◆ Work instruction: Copy out, unchanged, every line from the start of the records to the line that contains "exactly the closed ones, each once. *)", and stop there.

Saved data entries:
────────

(* ===== verification/FatFd.v ===== *)
(** * The table of open files ([filesys/fat16/mod.rs]: descriptors)

    What [open_file], [close_file], [seek_file], [read_file] and [write_file]
    do to the table of descriptors: an invariant of the table under any
    sequence of operations, freshness of the descriptors handed out, and the
    behaviour of reads, writes and seeks through a descriptor. *)

From S2P Require Import Prelude BlockDev FatLayout FatSpec FatFile FatVolume FatDir FatFs.
Import Fat16File.

(** ** The heap of reusable descriptors *)

Lemma heap_max_in l m : heap_max l = Some m -> m ∈ l.
Proof.
  destruct l as [|x l]; [done|]. cbn. intros [= <-].
  assert (forall l x, fold_left Z.max l x = x \/ fold_left Z.max l x ∈ l) as Hf.
  { clear. induction l as [|y l IH]; intros x; [by left|]. cbn.
    destruct (IH (Z.max x y)) as [->|Hin]; [|right; set_solver].
    destruct (Z.max_spec x y) as [[_ ->]|[_ ->]]; [right; set_solver|by left]. }
  destruct (Hf l x) as [->|]; set_solver.
Qed.

Lemma remove_one_spec x l : NoDup l -> NoDup (remove_one x l) /\ (forall y, y ∈ remove_one x l <-> y ∈ l /\ y <> x).
Proof.
  induction l as [|z l IH]; intros Hnd; [split; [constructor|set_solver]|].
  apply NoDup_cons in Hnd as [Hz Hnd]. destruct (IH Hnd) as [Hnd' Hin]. cbn.
  destruct (x =? z) eqn:E.
  - assert (x = z) as -> by lia. split; [done|]. intros y. rewrite elem_of_cons. split; [|naive_solver].
    intros Hy. split; [by right|]. by intros ->.
  - split; [constructor; [rewrite Hin; naive_solver|done]|]. intros y. rewrite !elem_of_cons, Hin.
    assert (x <> z) by lia. naive_solver.
Qed.

(** ** The invariant of the table *)

(** The counter is the size of the table, and the reusable descriptors are
    exactly the closed ones, each once. *)
Record fds_ok (fs : Fat16) : Prop := {
  fd_count : fd_counter fs = len (fd_table fs);
  fd_nodup : NoDup (reuse_fds fs);
  fd_reuse : forall fd, fd ∈ reuse_fds fs <->
    0 <= fd /\ exists f, idx (fd_table fs) fd = Some f /\ valid f = false
}.

(** Descriptor [fd] is open. *)
Definition is_open (fs : Fat16) (fd : Z) : Prop :=
  0 <= fd /\ exists f, idx (fd_table fs) fd = Some f /\ valid f = true.
Lemma find_true_end_spec entries :
  Forall entry_ok entries -> find_true_end entries tt = (Ok (top entries), tt).
Proof.
  unfold find_true_end, top. intros He. assert (0 <= 0) as Ht by lia. revert Ht. generalize 0 at 2 3 4 as t.
  induction He as [|r rs Hr He IH]; intros t Ht; [done|]. cbn [for_fold fold_left].
  destruct (usable r) eqn:Hu.
  - destruct (Hr Hu) as (? & ? & ? & _). rewrite bind_assoc, bind_chk, bind_ret by lia.
    replace (if t <? base r + length_ r then base r + length_ r else t) with (Z.max t (base r + length_ r))
      by (case_test; lia). apply IH. lia.
  - rewrite bind_ret. by apply IH.
Qed.

Lemma top_from_bounds entries t :
  Forall entry_ok entries -> 0 <= t <= 2 ^ 52 -> t mod FRAME_SIZE = 0 ->
  let T := fold_left (fun t r => if usable r then Z.max t (base r + length_ r) else t) entries t in
  0 <= T <= 2 ^ 52 /\ T mod FRAME_SIZE = 0 /\ Forall (fun i => 0 <= i < T / FRAME_SIZE) (usable_frames entries).
Proof.
  intros He. revert t. induction He as [|r rs Hr He IH]; intros t Ht Hm; cbn [fold_left]; [done|].
  unfold usable_frames. cbn [List.filter]. destruct (usable r) eqn:Hu; [|by apply IH].
  destruct (Hr Hu) as (? & ? & ? & ? & ?). cbn [flat_map]. fold (usable_frames rs).
  assert (0 <= Z.max t (base r + length_ r) <= 2 ^ 52) as Hmax by (clear Hm; lia).
  destruct (IH (Z.max t (base r + length_ r))) as (Hb1 & Hb2 & Hb3); [done| |].
  { clear Hmax. unfold FRAME_SIZE in *. destruct (Z.max_spec t (base r + length_ r)) as [[_ ->]|[_ ->]]; dlia. }
  pose proof (top_ge rs (Z.max t (base r + length_ r))) as Htop.
  set (T := fold_left _ rs _) in *. cbv zeta. split; [done|]. split; [done|]. apply Forall_app. split; [|done].
  apply Forall_forall. intros i Hi%elem_of_range. unfold FRAME_SIZE in *. dlia.
Qed.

────────

◆ Written solution:
(* ===== verification/FatFd.v ===== *)
(** * The table of open files ([filesys/fat16/mod.rs]: descriptors)

    What [open_file], [close_file], [seek_file], [read_file] and [write_file]
    do to the table of descriptors: an invariant of the table under any
    sequence of operations, freshness of the descriptors handed out, and the
    behaviour of reads, writes and seeks through a descriptor. *)

From S2P Require Import Prelude BlockDev FatLayout FatSpec FatFile FatVolume FatDir FatFs.
Import Fat16File.

(** ** The heap of reusable descriptors *)

Lemma heap_max_in l m : heap_max l = Some m -> m ∈ l.
Proof.
  destruct l as [|x l]; [done|]. cbn. intros [= <-].
  assert (forall l x, fold_left Z.max l x = x \/ fold_left Z.max l x ∈ l) as Hf.
  { clear. induction l as [|y l IH]; intros x; [by left|]. cbn.
    destruct (IH (Z.max x y)) as [->|Hin]; [|right; set_solver].
    destruct (Z.max_spec x y) as [[_ ->]|[_ ->]]; [right; set_solver|by left]. }
  destruct (Hf l x) as [->|]; set_solver.
Qed.

Lemma remove_one_spec x l : NoDup l -> NoDup (remove_one x l) /\ (forall y, y ∈ remove_one x l <-> y ∈ l /\ y <> x).
Proof.
  induction l as [|z l IH]; intros Hnd; [split; [constructor|set_solver]|].
  apply NoDup_cons in Hnd as [Hz Hnd]. destruct (IH Hnd) as [Hnd' Hin]. cbn.
  destruct (x =? z) eqn:E.
  - assert (x = z) as -> by lia. split; [done|]. intros y. rewrite elem_of_cons. split; [|naive_solver].
    intros Hy. split; [by right|]. by intros ->.
  - split; [constructor; [rewrite Hin; naive_solver|done]|]. intros y. rewrite !elem_of_cons, Hin.
    assert (x <> z) by lia. naive_solver.
Qed.

(** ** The invariant of the table *)

(** The counter is the size of the table, and the reusable descriptors are
    exactly the closed ones, each once. *)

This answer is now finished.